Con un elenco repleto de figuras reconocidas, La odisea apuesta por reunir a grandes actores, pero esa misma decisión termina jugando en su contra. La película cuenta con un casting tan amplio y destacado que ninguno de sus intérpretes logra sobresalir como verdadero protagonista, pues el filme intenta dar protagonismo a demasiados personajes sin desarrollar plenamente a ninguno.
Incluso las participaciones de actores como Mia Goth resultan demasiado breves y forzadas. Su aparición, de apenas unos minutos como sirvienta de Penélope, transmite la sensación de que algunos nombres fueron incluidos más por el peso de su fama que por la relevancia de sus personajes dentro de la historia.

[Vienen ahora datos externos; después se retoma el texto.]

Lemma remove_at_many l1 f m g l2 r :
  set_entry_ok f → set_entry_ok g → rng_begin r < rng_end r → rng_begin r < f.2 → g.1 < rng_end r →
  remove_at (l1 ++ (f :: m ++ [g]) ++ l2) (length l1) (length l1 + length (f :: m ++ [g])) r =
    Ok (l1 ++ left_rest (f :: m ++ [g]) r ++ right_rest (f :: m ++ [g]) r ++ l2).
Proof.
  intros Hf Hg ? ? ?. unfold remove_at, left_rest, right_rest. rewrite app_comm_cons, last_snoc.
  cbn [app]. rewrite entry_middle by done. cbn [obind rng_begin].
  assert (∀ f' (k : _ → res extents_set), (let! last := nsub (length l1 + length (f :: m ++ [g])) 1 in
    let! r0 := entry_physical_range (l1 ++ f' :: (m ++ [g]) ++ l2) last in
    let! x := if rng_end r <? rng_end r0 then
       let! e := idx (l1 ++ f' :: (m ++ [g]) ++ l2) last in
       let! self := set_idx (l1 ++ f' :: (m ++ [g]) ++ l2) last (rng_end r, e.2) in
       Ok (self, last)
     else Ok (l1 ++ f' :: (m ++ [g]) ++ l2, (length l1 + length (f :: m ++ [g]))%nat) in k x) =
    k (l1 ++ f' :: m ++ (if rng_end r <? g.2 then [(rng_end r, g.2)] else [g]) ++ l2,
      (length l1 + S (length m) + if (rng_end r <? g.2)%Z then 0 else 1)%nat)) as Hright.
  { intros f' k. cbn [length]. rewrite length_app. cbn [length]. rewrite nsub_Ok by lia. cbn [obind].
    replace (length l1 + S (length m + 1) - 1)%nat with (length (l1 ++ f' :: m)) by (rewrite length_app; cbn; lia).
    rewrite <-app_assoc, app_comm_cons, app_assoc. cbn [app]. rewrite entry_middle by done.
    cbn [obind rng_end]. zcase; ostep; rewrite <-?app_assoc, ?length_app; cbn [length app]; do 2 f_equal; lia. }
  destruct (Z.ltb_spec f.1 (rng_begin r)); ostep; rewrite Hright; destruct (Z.ltb_spec (rng_end r) g.2);
    cbn [app]; rewrite ?(cons_middle (f.1, rng_begin r)), ?(app_assoc l1).
  - by apply (vec_drain_middle _ m); rewrite ?length_app; cbn; lia.
  - rewrite (cons_middle g), (app_assoc m). by apply (vec_drain_middle _ (m ++ [g])); rewrite ?length_app; cbn; lia.
  - by apply (vec_drain_middle l1 (f :: m)); cbn; lia.
  - rewrite (cons_middle g), (app_assoc m), app_comm_cons. apply vec_drain_middle; [done|]. cbn [length]. rewrite length_app. cbn. lia.
Qed.

(** Removing a range from a set leaves the decomposition's outer parts and the
    rests of the overlapped entries. *)
Lemma remove_split l r :
  set_wf l → range_ok r →
  ∃ l1 m l2, l = l1 ++ m ++ l2 ∧ (∀ e, e ∈ l1 → e.2 ≤ rng_begin r) ∧
    (∀ e, e ∈ m → rng_begin r < e.2 ∧ e.1 < rng_end r) ∧ (∀ e, e ∈ l2 → rng_end r ≤ e.1) ∧
    (remove l r = Ok (l1 ++ left_rest m r ++ right_rest m r ++ l2) ∨
     remove l r = Err MemoryAllocationFailure ∧ alloc_ok (length l) 1 = false).
Proof.
  intros Hwf Hr. pose proof Hr as [? ?]. unfold remove. rewrite _overlaps_eq by (done || lia). cbn [obind].
  destruct (partition_split l r Hwf) as (l1 & m & l2 & -> & -> & -> & H1 & Hm & H2); [lia|].
  exists l1, m, l2. split_and!; try done. pose proof Hwf as (_ & (Hwfm & _)%set_wf_app & _)%set_wf_app.
  destruct m as [|f m]; cbn [length].
  { left. by zdec. }
  zdec. destruct m as [|g m _] using rev_ind; cbn [length].
  - zdec. cbn [app]. pose proof (set_wf_elem _ f Hwfm ltac:(left)) as Hf. pose proof Hf as [? ?].
    destruct (Hm f ltac:(left)). rewrite entry_middle by done. cbn [obind rng_begin rng_end].
    destruct (Z.ltb_spec f.1 (rng_begin r)), (Z.ltb_spec (rng_end r) f.2); cbn [andb];
      try (left; apply remove_at_one; done || lia).
    unfold try_reserve. destruct (alloc_ok _ 1) eqn:?; [left|by right]. cbn [obind].
    rewrite cons_middle, app_assoc. replace (length l1 + 1)%nat with (length (l1 ++ [f])) by (rewrite length_app; done).
    rewrite vec_insert_middle. cbn [obind]. rewrite <-app_assoc. cbn [app]. ostep.
    unfold left_rest, right_rest. cbn [last]. by zdec.
  - rewrite length_app. cbn [length]. zdec. cbn [obind]. left.
    rewrite <-(remove_at_many l1 f m g l2 r).
    + cbn [length]. by rewrite length_app.
    + apply (set_wf_elem _ _ Hwfm). left.
    + apply (set_wf_elem _ _ Hwfm). set_solver.
    + lia.
    + apply (Hm f). left.
    + apply (Hm g). set_solver.
Qed.

Lemma remove_spec l r :
  set_wf l → range_ok r →
  (∃ l', remove l r = Ok l' ∧ set_wf l' ∧ ∀ x, set_has l' x ↔ set_has l x ∧ ¬ x ∈ r) ∨
  (remove l r = Err MemoryAllocationFailure ∧ alloc_ok (length l) 1 = false).
Proof.
  intros Hwf Hr. destruct (remove_split l r Hwf Hr) as (l1 & m & l2 & -> & H1 & Hm & H2 & [->|]); [left|by right].
  destruct (rests_spec l1 m l2 r) as [? ?]; [done..|]. eauto.
Qed.

(** *** Conversion and iteration *)

Lemma from_counts_Ok l : pe_wf l → from_counts l = Ok ((λ e : Z * Z, (e.1, e.1 + e.2)) <$> l).
Proof.
  induction 1 as [|e l (? & ? & ?) _ IH]; cbn [from_counts]; [done|].
  unfold physical_add. rewrite checked_add_Some by done. cbn [unwrap obind]. by rewrite IH.
Qed.

Lemma set_has_counts (l : extents) x : set_has ((λ e : Z * Z, (e.1, e.1 + e.2)) <$> l) x ↔ x ∈ pe_blocks l.
Proof.
  unfold set_has. rewrite elem_of_pe_blocks. setoid_rewrite list_elem_of_fmap. split.
  - intros (? & (e & -> & ?) & ?). eauto.
  - intros (e & ? & ?). exists (e.1, e.1 + e.2). eauto.
Qed.

(** Entries sorted by their begin that share no block are in order. *)
Lemma set_wf_counts (l : extents) :
  pe_wf l → NoDup (pe_blocks l) → StronglySorted (λ e e' : Z * Z, (e.1 <=? e'.1) = true) l →
  set_wf ((λ e : Z * Z, (e.1, e.1 + e.2)) <$> l).
Proof.
  intros Hwf Hnd Hs. induction Hs as [|e l Hs IH Hle]; cbn [fmap list_fmap]; [apply set_wf_nil|].
  apply pe_wf_cons in Hwf as [(? & ? & ?) Hwf]. rewrite pe_blocks_cons in Hnd.
  apply NoDup_app in Hnd as (_ & Hd & Hnd). apply set_wf_cons. split_and!.
  - unfold set_entry_ok. cbn. lia.
  - by apply IH.
  - intros ? (e' & -> & Hin)%list_elem_of_fmap. unfold before. cbn.
    rewrite Forall_forall in Hle. specialize (Hle e' Hin). apply Z.leb_le in Hle.
    destruct (Z.le_gt_cases (e.1 + e.2) e'.1); [done|exfalso]. apply (Hd e'.1).
    + apply elem_of_seqZ. lia.
    + apply elem_of_pe_blocks. exists e'. split; [done|]. eapply Forall_forall in Hwf as (? & ? & ?); [|done]. lia.
Qed.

En términos de producción, la adaptación luce sólida y visualmente cuidada. Sin embargo, el guion pierde fuerza al no conseguir el tono épico que caracteriza al poema de Homero. La decisión de narrar la historia in media res reduce parte de la tensión dramática, ya que desde el inicio el espectador sabe que Odiseo ha sobrevivido y se encuentra solo, lo que resta impacto a varios acontecimientos del viaje.
Aunque la película funciona y ofrece momentos interesantes, su ritmo se resiente en algunos pasajes. La trama relacionada con los pretendientes de Penélope se prolonga más de lo necesario y termina por romper la tensión narrativa. Además, algunos reencuentros y reacciones emocionales carecen de la intensidad que la historia demanda.
En conjunto, La odisea es una adaptación competente y visualmente atractiva, pero su exceso de estrellas, un guion que no alcanza la grandeza épica del material original y un ritmo irregular impiden que la experiencia resulte tan memorable como podría haber sido.